+++ Material provided +++

(* ===== verification/GoX509.v ===== *)
(** * [encoding/pem], [crypto/x509] and [golang.org/x/crypto/pkcs12]

    Certificates are opaque: the program reads their bytes and their public
    key.  The functions are parameters with the documented laws the theorems
    rely on. *)

From S2P Require Import Prelude GoStrings GoCrypto.

Record pem_Block : Type := mk_pem_Block_headers {
  pem_Type : string;
  pem_Headers : gmap string string;
  pem_Bytes : bytes;
}.
(** [&pem.Block{Type: ty, Bytes: b}]. *)
Definition mk_pem_Block (ty : string) (b : bytes) : pem_Block := mk_pem_Block_headers ty ∅ b.

(** The part of [pkix.Name] that [ParseSubject] fills. *)
Record pkix_Name : Type := mk_pkix_Name {
  pn_CommonName : string;
  pn_Organization : list string;
  pn_OrganizationalUnit : list string;
  pn_Country : list string;
  pn_Province : list string;
  pn_Locality : list string;
}.

Inductive KeyUsage : Type := KeyUsageDigitalSignature | KeyUsageCertSign | KeyUsageCRLSign | KeyUsageKeyEncipherment.
Inductive ExtKeyUsage : Type := ExtKeyUsageServerAuth | ExtKeyUsageClientAuth.

(** The fields [GenerateCert] sets in its template; times in nanoseconds
    since the epoch. *)
Record x509_Template : Type := mk_x509_Template {
  tpl_SerialNumber : Z;
  tpl_Subject : pkix_Name;
  tpl_NotBefore : Z;
  tpl_NotAfter : Z;
  tpl_KeyUsage : list KeyUsage;
  tpl_ExtKeyUsage : list ExtKeyUsage;
  tpl_BasicConstraintsValid : bool;
  tpl_IsCA : bool;
}.

Class CertLib : Type := {
  x509_Certificate : Type;
  cert_Raw : x509_Certificate → bytes;
  (** [cert.PublicKey.( *rsa.PublicKey)] *)
  cert_RSAPublicKey : x509_Certificate → option rsa_PublicKey;
  x509_ParseCertificate : bytes → outcome message x509_Certificate;
  (** template, parent ([None]: the template itself), public key, signer *)
  x509_CreateCertificate : Env → x509_Template → option x509_Certificate → rsa_PublicKey →
    option rsa_PrivateKey → outcome message bytes;
  x509_MarshalPKCS1PrivateKey : rsa_PrivateKey → bytes;
  x509_ParsePKCS1PrivateKey : bytes → outcome message rsa_PrivateKey;
  (** [None]: a key that is not an RSA key *)
  x509_ParsePKCS8PrivateKey : bytes → outcome message (option rsa_PrivateKey);
  pem_EncodeToMemory : pem_Block → bytes;
  (** the first block of the data and what follows it *)
  pem_Decode : bytes → option (pem_Block * bytes);
  pkcs12_ToPEM : bytes → string → outcome message (list pem_Block);
  (** [rand.Int(rand.Reader, max)] *)
  rand_Int : Env → Z → outcome message Z;
  (** the result of [int64(f)] where Go leaves it to the implementation *)
  int64_of_float_overflow : Z;
}.

(** The DER forms of keys that the SQL store and the UI write. *)
Class KeyDer : Type := {
  x509_MarshalPKCS1PublicKey : rsa_PublicKey → bytes;
  x509_ParsePKCS1PublicKey : bytes → outcome message rsa_PublicKey;
  x509_MarshalECPrivateKey : ecdsa_PrivateKey → outcome message bytes;
  x509_ParseECPrivateKey : bytes → outcome message ecdsa_PrivateKey;
  (** [MarshalPKIXPublicKey], by the type of its argument *)
  x509_MarshalPKIX_rsa : rsa_PublicKey → outcome message bytes;
  x509_MarshalPKIX_ecdsa : ecdsa_PublicKey → outcome message bytes;
  (** [None]: a key that is not an ECDSA key *)
  x509_ParsePKIXPublicKey : bytes → outcome message (option ecdsa_PublicKey);
}.

(** A key that the library generated or parsed is written and parses back;
    nothing parses from no bytes. *)
Class KeyDerLaws (L : PublicKeyLib) (KD : KeyDer) : Prop := {
  x509_PKCS1Public_generated e n k : rsa_GenerateKey e n = Ok k →
    x509_ParsePKCS1PublicKey (x509_MarshalPKCS1PublicKey (rsa_Public k)) = Ok (rsa_Public k);
  x509_PKCS1Public_parsed der k : x509_ParsePKCS1PublicKey der = Ok k →
    x509_ParsePKCS1PublicKey (x509_MarshalPKCS1PublicKey k) = Ok k;
  x509_PKCS1Public_empty k : x509_ParsePKCS1PublicKey [] ≠ Ok k;
  x509_EC_generated c e k : ecdsa_GenerateKey c e = Ok k →
    ∃ der, x509_MarshalECPrivateKey k = Ok der ∧ x509_ParseECPrivateKey der = Ok k;
  x509_EC_parsed der k : x509_ParseECPrivateKey der = Ok k →
    ∃ der', x509_MarshalECPrivateKey k = Ok der' ∧ x509_ParseECPrivateKey der' = Ok k;
  x509_EC_empty k : x509_ParseECPrivateKey [] ≠ Ok k;
  x509_PKIX_generated c e k : ecdsa_GenerateKey c e = Ok k →
    ∃ der, x509_MarshalPKIX_ecdsa (ec_Public k) = Ok der ∧ x509_ParsePKIXPublicKey der = Ok (Some (ec_Public k));
  x509_PKIX_parsed der k : x509_ParsePKIXPublicKey der = Ok (Some k) →
    ∃ der', x509_MarshalPKIX_ecdsa k = Ok der' ∧ x509_ParsePKIXPublicKey der' = Ok (Some k);
  x509_PKIX_empty k : x509_ParsePKIXPublicKey [] ≠ Ok k;
}.

(** What the certificate of the TLS listener is made with. *)
Class TlsLib (X : CertLib) : Type := {
  tls_Certificate : Type;
  tls_DER : tls_Certificate → bytes;
  tls_PrivateKey : tls_Certificate → rsa_PrivateKey;
  cert_DNSNames : x509_Certificate → list string;
  (** [x509.CreateCertificate] with a parsed certificate as its template and
      its parent, after an assignment to its [DNSNames] *)
  x509_CreateFrom : Env → x509_Certificate → list string → rsa_PublicKey → rsa_PrivateKey → outcome message bytes;
  tls_X509KeyPair : bytes → bytes → outcome message tls_Certificate;
}.

(** A certificate holds the key and the names it was made with; a pair is
    accepted when the certificate is for the public half of the key. *)
Class TlsLaws (L : PublicKeyLib) (X : CertLib) (TL : TlsLib X) : Prop := {
  x509_Parse_CreateFrom e t dns pub k der : x509_CreateFrom e t dns pub k = Ok der →
    ∃ c, x509_ParseCertificate der = Ok c ∧ cert_RSAPublicKey c = Some pub ∧ cert_DNSNames c = dns;
  tls_X509KeyPair_matches der key c k :
    x509_ParseCertificate der = Ok c → x509_ParsePKCS1PrivateKey key = Ok k → cert_RSAPublicKey c = Some (rsa_Public k) →
    ∃ t, tls_X509KeyPair (pem_EncodeToMemory (mk_pem_Block "CERTIFICATE" der))
        (pem_EncodeToMemory (mk_pem_Block "RSA PRIVATE KEY" key)) = Ok t ∧ tls_DER t = der ∧ tls_PrivateKey t = k;
}.

Class CertLaws (L : PublicKeyLib) (X : CertLib) : Prop := {
  cert_Raw_Parse b c : x509_ParseCertificate b = Ok c → cert_Raw c = b;
  (** what [CreateCertificate] writes parses, and holds the key it was given *)
  x509_Parse_Create e t p pub k der : x509_CreateCertificate e t p pub k = Ok der →
    ∃ c, x509_ParseCertificate der = Ok c ∧ cert_RSAPublicKey c = Some pub;
  x509_PKCS1_round_trip e n k : rsa_GenerateKey e n = Ok k →
    x509_ParsePKCS1PrivateKey (x509_MarshalPKCS1PrivateKey k) = Ok k;
  x509_PKCS1_empty k : x509_ParsePKCS1PrivateKey [] ≠ Ok k;
  pem_Decode_Encode ty b rest : ty ∈ ["CERTIFICATE"; "RSA PRIVATE KEY"]%string →
    pem_Decode (pem_EncodeToMemory (mk_pem_Block ty b) ++ rest) = Some (mk_pem_Block ty b, rest);
  pem_Decode_nil : pem_Decode [] = None;
  pem_Decode_shrinks d b rest : pem_Decode d = Some (b, rest) → (length rest < length d)%nat;
  pem_Encode_header ty b : ∃ tail,
    pem_EncodeToMemory (mk_pem_Block ty b) = to_bytes ("-----BEGIN " ++ ty ++ "-----")%string ++ tail;
}.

+++

Every line from the line containing "x509_CreateCertificate : Env" through the line containing "(** the result" in the records above must be retyped exactly. Leave out the rest.

__Task output__.
  x509_CreateCertificate : Env → x509_Template → option x509_Certificate → rsa_PublicKey →
    option rsa_PrivateKey → outcome message bytes;
  x509_MarshalPKCS1PrivateKey : rsa_PrivateKey → bytes;
  x509_ParsePKCS1PrivateKey : bytes → outcome message rsa_PrivateKey;
  (** [None]: a key that is not an RSA key *)
  x509_ParsePKCS8PrivateKey : bytes → outcome message (option rsa_PrivateKey);
  pem_EncodeToMemory : pem_Block → bytes;
  (** the first block of the data and what follows it *)
  pem_Decode : bytes → option (pem_Block * bytes);
  pkcs12_ToPEM : bytes → string → outcome message (list pem_Block);
  (** [rand.Int(rand.Reader, max)] *)
  rand_Int : Env → Z → outcome message Z;
  (** the result of [int64(f)] where Go leaves it to the implementation *)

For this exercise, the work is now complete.